A deputada Janaina Riva (PMDB), membro da CCJR, acompanhou o voto do presidente e afirmou que muitos tratamentos de média e alta complexidade são estão disponíveis na capital, o que obriga os pacientes a saírem de seus domicílios. “As casas garantiriam o mínimo de condições para as pessoas e familiares que passam por tratamentos de saúde”.Oscar Bezerra (PSB), que também se manifestou contrário à relatoria, destacou que o Ministério Público impede que os parlamentares destinem verba de gabinete para manutenção de casas de apoio e que cabe ao Estado arcar com essa despesa.

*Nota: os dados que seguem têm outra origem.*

(** X4.  A listing whose client raises [NoCredentialsError] from
    [paginate] itself fails with 500 and the detail ["AWS credentials not
    available"]: no response, and so no output, is produced. *)
Theorem list_s3_files_paginate_no_credentials folder prettify :
  paginate s3 BUCKET_NAME (listing_prefix folder) = inl NoCredentialsError ->
  run (list_s3_files folder prettify) =
  (inl (HTTPException 500 (py "AWS credentials not available")),
   [Paginate BUCKET_NAME (listing_prefix folder)]).
Proof. intros Hp. rewrite list_s3_files_cases, Hp. reflexivity. Qed.

(** X5.  Every record the listing yields is by itself a JSON text, and it
    denotes the record. *)
Theorem item_dict_dumps_loads prettify item :
  Json.loads (Json.dumps (item_dict prettify item))
  = Some (Json.json_of_dict (item_dict prettify item)).
Proof.
  assert (H3 : List.length (item_dict prettify item) = 3%nat)
    by (unfold item_dict; destruct prettify; reflexivity).
  unfold Json.loads.
  rewrite <- (app_nil_r (Json.dumps (item_dict prettify item))) at 2.
  pose proof (Json_dumps_length _ H3) as Hl.
  rewrite parse_value_dumps by (rewrite H3; lia).
  reflexivity.
Qed.

(** ** Stripping, once more *)

Section StripFacts.

Variable c : codepoint.

Let all_c (l : str) : Prop := Forall (fun x => x = c) l.

Lemma lstrip_all l : all_c l -> Py.lstrip c l = [].
Proof.
  induction 1 as [|x l Hx _ IH]; [reflexivity|].
  cbn [Py.lstrip]. subst x. now rewrite N.eqb_refl.
Qed.

Lemma lstrip_prefix l s : all_c l -> Py.lstrip c (l ++ s) = Py.lstrip c s.
Proof.
  induction 1 as [|x l Hx _ IH]; [reflexivity|].
  cbn [app Py.lstrip]. subst x. now rewrite N.eqb_refl.
Qed.

Lemma lstrip_suffix s r :
  all_c r ->
  Py.lstrip c (s ++ r) =
  match Py.lstrip c s with
  | [] => []
  | x :: t => (x :: t) ++ r
  end.
Proof.
  intros Hr. induction s as [|x s IH].
  - cbn [app Py.lstrip]. now apply lstrip_all.
  - cbn [app Py.lstrip]. destruct (N.eqb x c); [exact IH | reflexivity].
Qed.

Lemma rstrip_suffix s r : all_c r -> Py.rstrip c (s ++ r) = Py.rstrip c s.
Proof.
  intros Hr. unfold Py.rstrip. rewrite rev_app_distr, lstrip_prefix.
  - reflexivity.
  - now apply Forall_rev.
Qed.

(** Slashes around a path do not count: a path with more of them strips
    to the same key. *)
Lemma strip_outer l s r :
  all_c l -> all_c r -> Py.strip c (l ++ s ++ r) = Py.strip c s.
Proof.
  intros Hl Hr. unfold Py.strip.
  rewrite lstrip_prefix by exact Hl. rewrite lstrip_suffix by exact Hr.
  destruct (Py.lstrip c s) as [|x t]; [reflexivity|].
  now apply rstrip_suffix.
Qed.

Lemma lstrip_head s : hd_error (Py.lstrip c s) <> Some c.
Proof.
  induction s as [|x s IH]; [discriminate|].
  cbn [Py.lstrip]. destruct (N.eqb x c) eqn:E; [exact IH|].
  cbn [hd_error]. intros H. injection H as H. subst x.
  now rewrite N.eqb_refl in E.
Qed.

Lemma rstrip_last s : hd_error (List.rev (Py.rstrip c s)) <> Some c.
Proof. unfold Py.rstrip. rewrite rev_involutive. apply lstrip_head. Qed.

Lemma rstrip_head s :
  hd_error s <> Some c -> hd_error (Py.rstrip c s) <> Some c.
Proof.
  intros Hs. destruct (lstrip_split c (List.rev s)) as (l & Hl & _).
  apply (f_equal (@List.rev N)) in Hl.
  rewrite rev_involutive, rev_app_distr in Hl. fold (Py.rstrip c s) in Hl.
  destruct (Py.rstrip c s) as [|x t]; [discriminate|].
  rewrite Hl in Hs. exact Hs.
Qed.

(** A stripped path neither starts nor ends with the stripped character. *)
Lemma strip_clean s :
  hd_error (Py.strip c s) <> Some c
  /\ hd_error (List.rev (Py.strip c s)) <> Some c.
Proof.
  unfold Py.strip. split.
  - apply rstrip_head, lstrip_head.
  - apply rstrip_last.
Qed.

End StripFacts.

(** X6.  Slashes before and after the path do not matter to any of the
    three endpoints: GET, HEAD and the listing treat a path with more
    leading or trailing slashes as the same path. *)
Theorem outer_slashes_do_not_matter l r path expiry read_meta prettify :
  Forall (fun x => x = 47%N) l ->
  Forall (fun x => x = 47%N) r ->
  get_s3_file (l ++ path ++ r) expiry read_meta
  = get_s3_file path expiry read_meta
  /\ head_s3_file (l ++ path ++ r) = head_s3_file path
  /\ list_s3_files (Some (l ++ path ++ r)) prettify
     = list_s3_files (Some path) prettify.
Proof.
  intros Hl Hr. unfold get_s3_file, head_s3_file, list_s3_files.
  rewrite !(@strip_outer 47%N l path r Hl Hr). repeat split.
Qed.

(** X7.  The prefix a listing asks the provider for is the folder without
    its outer slashes, followed by one slash; the folder part neither
    starts nor ends with a slash, and an absent folder lists ["HDX/"].
    The request for this prefix is the one call of the handler. *)
Theorem list_s3_files_prefix folder prettify :
  exists body,
    snd (run (list_s3_files folder prettify))
    = [Paginate BUCKET_NAME (body ++ py "/")]
    /\ hd_error body <> Some 47%N
    /\ hd_error (List.rev body) <> Some 47%N
    /\ (folder = None -> body = py "HDX")
    /\ (forall f, folder = Some f ->
        exists l r, f = l ++ body ++ r
                    /\ Forall (fun x => x = 47%N) l
                    /\ Forall (fun x => x = 47%N) r).
Proof.
  exists (Py.strip 47%N (match folder with
                         | Some f => f
                         | None => py "/HDX"
                         end)).
  rewrite list_s3_files_cases. cbn [snd]. unfold listing_prefix.
  split; [reflexivity|]. split; [apply strip_clean|].
  split; [apply strip_clean|]. split.
  - intros ->. reflexivity.
  - intros f ->. apply strip_split.
Qed.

Além de autorizar o Poder Executivo a construir as casas, o PL 128/2016 também estabelece critérios, profissionais e serviços que deverão ser instituídos na casa de apoio, como equipe multidisciplinar formada por assistentes sociais, cuidadores de idosos, enfermeiros, psicólogos, dentistas, nutricionistas e professores, além de funcionários e voluntários dedicados à causa.

Mais auditores

Outra pauta aprovada pela Comissão de Constituição, Justiça e Redação (CCJR) foi o Projeto de Lei Complementar (PLC) 32/2017, acatando emenda 02 de autoria do deputado José Domingos Fraga (PSD), que amplia o número de vagas de auditores do Estado da Controladoria Geral do Estado (CGE).O aumento no quadro de auditores foi solicitado em decorrência da alteração nas competências da CGE, que além da controladoria, também incorporou a auditoria e ouvidoria referente a todos os órgãos do Poder Executivo. O presidente da CCJR, Pedro Satélite, explica que apesar da aprovação na comissão, o PLC ainda depende da aprovação em plenário e sanção do governador.Para o diretor-financeiro da associação dos auditores do Estado, Clênio Paes Ladin, o número atual de auditores não é suficiente para cumprir todas as funções atribuídas, que incluem a fiscalização não só da legalidade de contratos e serviços, como a eficiência dos trabalhos realizados pelas secretarias.Jonathas Fuji foi classificado no último concurso para auditor e espera que o PLC seja aprovado para que possam ser chamados e contribuir com o serviço público. “Desde que a Lei Complementar 550/2014 foi sancionada e adicionou mais atribuições à Controladoria, existe a necessidade de ampliar também o número de servidores”.

Outros Projetos

A CCJR analisou 13 propostas durante a reunião ordinária desta terça-feira (04), sendo que um deles teve pedido de vista deferido e outro teve a relatoria resignada, a pedido da então relatora Janaina Riva. Entre as demais propostas, quatro tiveram parecer contrário dos relatores, sendo que o referente ao PL 128/2016 não foi acatado. Outros sete projetos tiveram parecer favorável e deverão ser encaminhados para apreciação em plenário.

Balanço

Em junho, a Comissão de Constituição, Justiça e Redação (CCJR) analisou 82 projetos, sendo 63 Projetos de Lei, Projeto de Resolução, dois Projetos de Emenda Constitucional e dois Projetos de Lei Complementar e três vetos total.De acordo com avaliação dos deputados membro, foram emitidos 47 pareceres favoráveis, 32 pareceres contrários, dois pareceres por manutenção e um parecer por derrubada.

O deputado Pedro Satélite (PSD), que presidente da comissão, destacou o comprometimento de todos os membros da CCJR em manter a pauta em dia.